Corona & Ausbildung – Tipps für Ausbilder

Huhu 😊

Wir wissen, was der Lockdown für Ausbildungsbetriebe, Ausbilder und Auszubildende bedeutet. Leider finden diese Gesellschaftsgruppen im öffentlichen Diskurs viel zu wenig Beachtung, obwohl ihr doch so viel stemmt – trotz der Pandemie. Daher möchten wir uns bei jedem von euch bedanken! Ihr seid eine immens wichtige Tragsäule der Gesellschaft! Gebt die Hoffnung nicht auf – es kommen auch wieder leichtere Tage!

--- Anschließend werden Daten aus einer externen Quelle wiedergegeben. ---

(* ===== verification/ArtifactFiles.v ===== *)
(** What the content store guarantees: a reference leads nowhere but below its own root,
    only files the store owns are written or removed, and what was written is read back. *)
From S2P Require Import Prelude Text ArtifactDomain ArtifactContent.
From Stdlib Require Import Ascii.
From stdpp Require Import gmap.
Open Scope Z_scope.

(** * Names *)

(** A name of one component that is no step upwards. *)
Definition plain_name (s : string) : Prop := s <> "" /\ s <> "." /\ s <> ".." /\ lacks "/" s.

Lemma all_then_end_char f s c : all_then_end f s = true -> c ∈ chars s -> f c = true \/ c = ascii_of_nat 10.
Proof.
  induction s as [|a s IH]; [by intros _ ?%elem_of_nil|]. cbn [all_then_end].
  intros [[Ha Hs]%andb_true_iff|Hs%bool_decide_eq_true]%orb_true_iff.
  - intros [->|Hc]%elem_of_cons; [by left|auto].
  - injection Hs as -> ->. intros [->|Hc%elem_of_nil]%elem_of_cons; [by right|done].
Qed.

Lemma matches_class_char f s c : matches_class f s = true -> c ∈ chars s -> f c = true \/ c = ascii_of_nat 10.
Proof.
  destruct s as [|a s]; [done|]. intros [Ha Hs]%andb_true_iff [->|Hc]%elem_of_cons; [by left|by apply (all_then_end_char f s)].
Qed.

Lemma matches_class_nonempty f s : matches_class f s = true -> s <> "".
Proof. by destruct s. Qed.

Lemma matches_class_lacks f s c : matches_class f s = true -> f c = false -> c <> ascii_of_nat 10 -> lacks c s.
Proof. intros Hs Hc Hn Hin. destruct (matches_class_char f s c Hs Hin); congruence. Qed.

Lemma all_then_end_app f a b : Forall (fun c => f c = true) (chars a) -> all_then_end f b = true -> all_then_end f (a +:+ b) = true.
Proof.
  intros Ha Hb. induction a as [|c a IH]; [done|]. rewrite app_str_cons. cbn [chars] in Ha. apply Forall_cons in Ha as [Hc Ha].
  cbn [all_then_end]. by rewrite Hc, IH.
Qed.

Lemma all_then_end_impl (f g : ascii -> bool) s :
  (forall c, f c = true -> g c = true) -> all_then_end f s = true -> all_then_end g s = true.
Proof.
  intros H. induction s as [|c s IH]; [done|]. cbn [all_then_end].
  intros [[Hc Hs]%andb_true_iff|Hs]%orb_true_iff; apply orb_true_iff; [left|by right]. by rewrite (H c Hc), (IH Hs).
Qed.

Lemma contains_single c s : contains (String c "") s = false <-> lacks c s.
Proof.
  unfold lacks. induction s as [|a s IH]; [split; [by intros _ ?%elem_of_nil|done]|]. cbn [contains starts_with chars].
  rewrite orb_false_iff, andb_true_r, bool_decide_eq_false, elem_of_cons, IH. split; [intros [H1 H2]|intros H; split]; naive_solver.
Qed.

Lemma cut_slash_spec s a b : cut_slash s = Some (a, b) -> s = a +:+ String "/" b.
Proof.
  revert a. induction s as [|c s IH]; intros a; [done|]. cbn [cut_slash]. case_bool_decide as Hc.
  - intros [= <- <-]. by subst c.
  - destruct (cut_slash s) as [[x y]|]; [|done]. cbn. intros [= <- <-]. by rewrite app_str_cons, (IH x eq_refl).
Qed.

Lemma cut_slash_app a b : lacks "/" a -> cut_slash (a +:+ String "/" b) = Some (a, b).
Proof.
  unfold lacks. induction a as [|c a IH]; [by rewrite app_str_nil|]. cbn [chars]. rewrite not_elem_of_cons, app_str_cons. intros [Hc Ha].
  cbn [cut_slash]. rewrite bool_decide_false by done. by rewrite (IH Ha).
Qed.

Lemma split_slash_lacks s : Forall (lacks "/") (split_slash s).
Proof.
  unfold lacks. induction s as [|c s IH]; cbn [split_slash]; [constructor; [apply not_elem_of_nil|done]|].
  case_bool_decide as Hc; [constructor; [apply not_elem_of_nil|done]|].
  destruct (split_slash s) as [|w ws]; [constructor; [|done]|apply Forall_cons in IH as [Hw Hws]; constructor; [|done]];
    cbn [chars]; rewrite not_elem_of_cons; (split; [done|]); [apply not_elem_of_nil|done].
Qed.

Lemma split_slash_nonempty s : split_slash s <> [].
Proof. destruct s as [|c s]; [done|]. cbn. case_bool_decide; [done|]. by destruct (split_slash s). Qed.

Lemma validate_id_plain s : validate_id s = true -> plain_name s.
Proof.
  intros H. split; [by apply matches_class_nonempty in H|]. split; [|split].
  - by intros ->.
  - by intros ->.
  - by apply (matches_class_lacks id_char).
Qed.

Lemma validate_filename_plain s : validate_filename s = true -> plain_name s.
Proof.
  unfold validate_filename. intros [Hd%negb_true_iff%bool_decide_eq_false Hm]%andb_true_iff.
  split; [by apply matches_class_nonempty in Hm|]. split; [|split].
  - intros ->. apply Hd. by left.
  - intros ->. apply Hd. right. by left.
  - by apply (matches_class_lacks filename_char).
Qed.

Heiko und ich wünschen dir, deinen Lieben und natürlich auch deinen Auszubildenden ganz viel Kraft für die nächsten Wochen. 🌼

Ich kann mich noch gut an meine Teilnehmer erinnern, die lachten, wenn ich folgendes Szenario vorstellte:

“Stellen Sie sich vor, wir hätten eine Pandemie und die Berufsschulen sind zu. Wer ist dafür verantwortlich, den Auszubildenden den Lernstoff zu vermitteln?”

Nun … seit 2020 ist keinem mehr zum Lachen zumute, denn daraus wurde bittere Realität. Die Berufsschulen sind seit März 2020 schon mehrere Wochen zu gewesen und derzeit ist kein Ende in Sicht.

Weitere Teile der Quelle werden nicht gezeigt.